Pada 22 Juni, tak lama setelah AS menyerang tiga fasilitas nuklir utama Iran, parlemen Iran dilaporkan mendukung rencana pemblokiran Selat Hormuz. Namun, keputusan itu tidak mengikat. Penentuan akhir berada di tangan Dewan Keamanan Nasional Tertinggi Iran, menurut laporan Press TV.
Selama bertahun-tahun, Iran memang kerap mengancam akan menutup selat tersebut, namun belum pernah benar-benar merealisasikannya. Kepastian tentang kapan waktu tepatnya ranjau dimuat tidak diketahui. Tidak jelas pula apakah Iran telah membongkar kembali ranjau-ranjau tersebut.

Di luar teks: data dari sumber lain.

(** A directory that is refused stays open. *)
Example hd_directory_open : (r ← (@psh_hd _ (hd_sim_ops ex_content true) 64 40 [] [bstr "d"] ex_hd); Some (r.1.2, hs_fd r.2 3)) = Some (EXIT_FAILURE, Some (ex_content, 0)).
Proof. by vm_compute. Qed.

Lemma hd_dumps_witness : exists out code f' rows last,
  @psh_hd _ (hd_sim_ops ex_content false) 64 40 [(115, bstr "7"); (110, bstr "21")] [bstr "f"] ex_hd = Some (out, code, f') /\
  (forall e, hv_fd f' e = hv_fd ex_hd e) /\ undump (Datatypes.S (length out)) out = Some (rows, last) /\ contiguous 7 rows /\
  (exists rest, take (Z.to_nat 21) (drop (Z.to_nat 7) ex_content) = dumped rows ++ rest /\ (hv_trouble f' = false -> rest = [])) /\
  (hv_trouble f' = false -> (code = EXIT_SUCCESS <-> zlen (dumped rows) = 21) /\
    last = if 7 + zlen (dumped rows) =? 0 then None else Some (7 + zlen (dumped rows))).
Proof.
  apply (@hd_dumps hd_sim (bstr "f") ex_content (hd_sim_ops ex_content false) hd_sim_view (hd_sim_laws ex_content (bstr "f")) 64);
    [lia|repeat (apply Forall_cons; split; [vm_compute; by split|]); by apply Forall_nil|by vm_compute|lia|lia|by vm_compute|by eexists|vm_compute; lia].
Defined.
(** The death of the process with the highest number: the comparison goes on behind the
    present threads, where those of the round before still are, and nothing is reported. *)
Example pm_last_missed : (r ← psh_pm 64 9 40 [(114, [])] [ex_start; ex_start; ex_last]; Some r.1) = Some ([], EXIT_SUCCESS).
Proof. by vm_compute. Qed.

(** In the first round nothing was ever written there. *)
Example pm_last_undefined : psh_pm 64 9 40 [(114, [])] [ex_start; ex_last] = None.
Proof. by vm_compute. Qed.

(** Whatever interval is asked for, it is one second at most. *)
Lemma pm_interval_one arg c : exists c', pm_opts 64 [(116, arg)] c = inl c' /\ pm_interval c' <= 1.
Proof. destruct c. cbn. eexists. split; [done|]. cbn. lia. Qed.

Definition ex_pm : pm_t := Pm true false 1 false UINT32_MAX UINT32_MAX.

Lemma pm_round_reports_witness : exists mem buf' f',
  pm_round 40 ex_pm 1 ((Some <$> ex_start) ++ [None]) (zlen ex_start) (Some (replicate 32 None)) 32 [ex_now] =
    Some (reports ex_pm 1 ex_start ex_now ++ mem, buf', 32, f') /\
  Forall (fun e => forall pid name, e <> Died pid name) mem.
Proof.
  apply (pm_round_reports 40 ex_pm 1 ex_start [None] ex_now (replicate 32 None) 32 [ex_now] [] (ex_t 7 "top"));
    [repeat first [apply SSorted_nil | apply SSorted_cons | apply Forall_cons; split | by apply Forall_nil | vm_compute; discriminate]
    |repeat (apply Forall_cons; split; [by vm_compute|]); by apply Forall_nil|done|by vm_compute|by vm_compute
    |change (zlen ex_start) with 6; change (zlen ex_now) with 6; intros; lia
    |by right; right; left
    |repeat (apply Forall_cons; split; [vm_compute; discriminate|]); by apply Forall_nil|vm_compute; lia].
Defined.
Definition rec_events (o : rec_opts_t) : perf_trace_cfg_t :=
  let 'Cfg period depth ss ws wmin wsmin _ := ro_cfg o in
  Cfg period depth ss ws wmin wsmin
    (Z.lor (Z.lor PERF_TRACE_EV_PROFILE (ro_extra o)) (if wmin =? 0 then PERF_TRACE_EV_SCHED else 0)).

Definition record_info (pid : Z) (c : perf_trace_cfg_t) (secs ncpus : Z) : bytes :=
  bstr "version 3" ++ [10] ++ bstr "pid " ++ print_int pid ++ [10] ++ bstr "cpus " ++ print_int ncpus ++ [10] ++ bstr "seconds " ++ dec secs ++ [10] ++
  bstr "period_us " ++ dec (cf_samplePeriodUs c) ++ [10] ++ bstr "depth " ++ dec (cf_depth c) ++ [10] ++
  bstr "sample_stack " ++ dec (cf_sampleStack c) ++ [10] ++ bstr "wait_stack " ++ dec (cf_waitStack c) ++ [10] ++
  bstr "wait_min_us " ++ dec (cf_waitMinUs c) ++ [10] ++ bstr "wait_stack_min_us " ++ dec (cf_waitStackMinUs c) ++ [10] ++
  bstr "events 0x" ++ hex_pad 1 (cf_events c) ++ [10].

(** ** Recording *)

(** Passes over the channels until the deadline, a signal or an error. *)
Fixpoint record_loop (rounds fuel : nat) (rolling : bool) (limit deadline err now : Z) (chans : list record_chan_t) (total : Z) (f : F)
    : option (Z * list record_chan_t * Z * F) :=
  match rounds with
  | O => None
  | Datatypes.S rounds =>
      if (err =? 0) && negb (rec_stopped f) && (now <? deadline) then
        '(err, chans, total, f) ← (if rolling then Some (err, chans, total, f) else record_drain fuel 0 chans total limit true f);
        let '(now, f) := record_nowMs f in
        let f := if (err =? 0) && (now <? deadline)
                 then rec_usleep (u32 ((if deadline - now <? RECORD_DRAIN_MS then deadline - now else RECORD_DRAIN_MS) * 1000)) f else f in
        let '(now, f) := record_nowMs f in
        record_loop rounds fuel rolling limit deadline err now chans total f
      else Some (err, chans, total, f)
  end.

(** The event mix of the channels from the [i]-th on. *)
Fixpoint mix_chans (i : Z) (chans : list record_chan_t) (mix : prof_mix_t) : option prof_mix_t :=
  match chans with
  | [] => Some mix
  | c :: chans => mix ← prof_mixAdd mix (rc_data c) (zlen (rc_data c)) (i / trace_channel_count); mix_chans (i + 1) chans mix
  end.

(** The exit code, whether the recording was cut short, and the event mix. *)
Record rec_result := RecResult { rr_code : Z; rr_full : bool; rr_mix : option (list mix_row) }.
Definition rec_error : rec_result := RecResult 1 false None.

(** From the start of the trace to its end: an error, whether the limit was reached, the
    channels, and the milliseconds that were recorded. *)
Definition record_trace (fuel : nat) (o : rec_opts_t) (nchans : Z) (f : F) : option (Z * bool * option (list record_chan_t) * Z * F) :=
  let limit := Z.shiftl (ro_memMb o) 20 in
  let '(ok, f) := rec_alloc f in
  let chans := if ok : bool then Some (replicate (Z.to_nat nchans) chan_nil) else None in
  let '(start, f) := record_nowMs f in
  let deadline := u64 (start + ro_secs o * 1000) in
  '(err, cs, total, f) ← record_loop fuel fuel (ro_rolling o) limit deadline (if ok : bool then 0 else - ENOMEM) start (default [] chans) 0 f;
  let full := err =? - ENOSPC in
  let err := if full then 0 else err in
  let f := rec_perf_stop f in
  let '(stopped, f) := record_nowMs f in
  '(err, full, cs, f) ← (if (err =? 0) && ok then
    '(err, cs, total, f) ← record_drain fuel 0 cs total limit false f;
    Some (if err =? - ENOSPC then 0 else err, full || (err =? - ENOSPC), cs, f)
  else Some (err, full, cs, f));
  Some (err, full, if ok : bool then Some cs else None, stopped - start, rec_perf_finish f).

Kedua pejabat AS itu menambahkan bahwa kemungkinan pemuatan ranjau hanya sebagai bentuk “sandiwara” untuk menekan Washington, atau sekadar persiapan militer jika ada perintah penutupan sewaktu-waktu.
Jalur Vital Energi Dunia
Selat Hormuz yang terletak di antara Oman dan Iran merupakan penghubung Teluk Persia dengan Laut Oman dan Laut Arab. Di titik tersempitnya, lebar selat hanya 34 km, dengan jalur pelayaran masing-masing 3 km untuk arah masuk dan keluar.
Negara-negara OPEC seperti Arab Saudi, Uni Emirat Arab, Kuwait, dan Irak mengirimkan sebagian besar ekspor minyak mentah mereka melalui selat ini, sebagian besar ke Asia. Qatar, salah satu eksportir gas alam cair (LNG) terbesar dunia, juga mengandalkan selat ini untuk hampir seluruh pengirimannya. Bahkan ekspor minyak Iran sendiri sebagian besar juga melewati jalur ini. Sehingga secara teori membuat Iran berpikir dua kali sebelum menutupnya.
Namun, Iran telah lama mempersiapkan skenario penutupan selat. Menurut laporan Badan Intelijen Pertahanan AS pada 2019, Iran memiliki lebih dari 5.000 ranjau laut. Mereka dapat dengan cepat mengerahkannya dengan menggunakan kapal cepat kecil.
Dalam konteks ini, Angkatan Laut AS melalui Armada Kelima yang berbasis di Bahrain bertugas melindungi pelayaran di kawasan tersebut. Sebelumnya, AS menempatkan empat kapal penangkal ranjau (mine countermeasure/MCM) di Bahrain. Namun mereka kini mulai menggantikannya dengan kapal jenis baru yakni littoral combat ship (LCS) yang juga memiliki kemampuan anti-ranjau.
Menjelang serangan udara AS ke Iran, seluruh kapal anti-ranjau sempat ditarik sementara dari Bahrain. AS melakukan ini untuk mengantisipasi kemungkinan serangan balasan Iran ke markas Armada Kelima.
Serangan balasan Iran sejauh ini terbatas pada serangan rudal ke pangkalan militer AS di Qatar. Namun, pejabat AS belum menutup kemungkinan bahwa Teheran akan mengambil langkah pembalasan lanjutan di masa mendatang.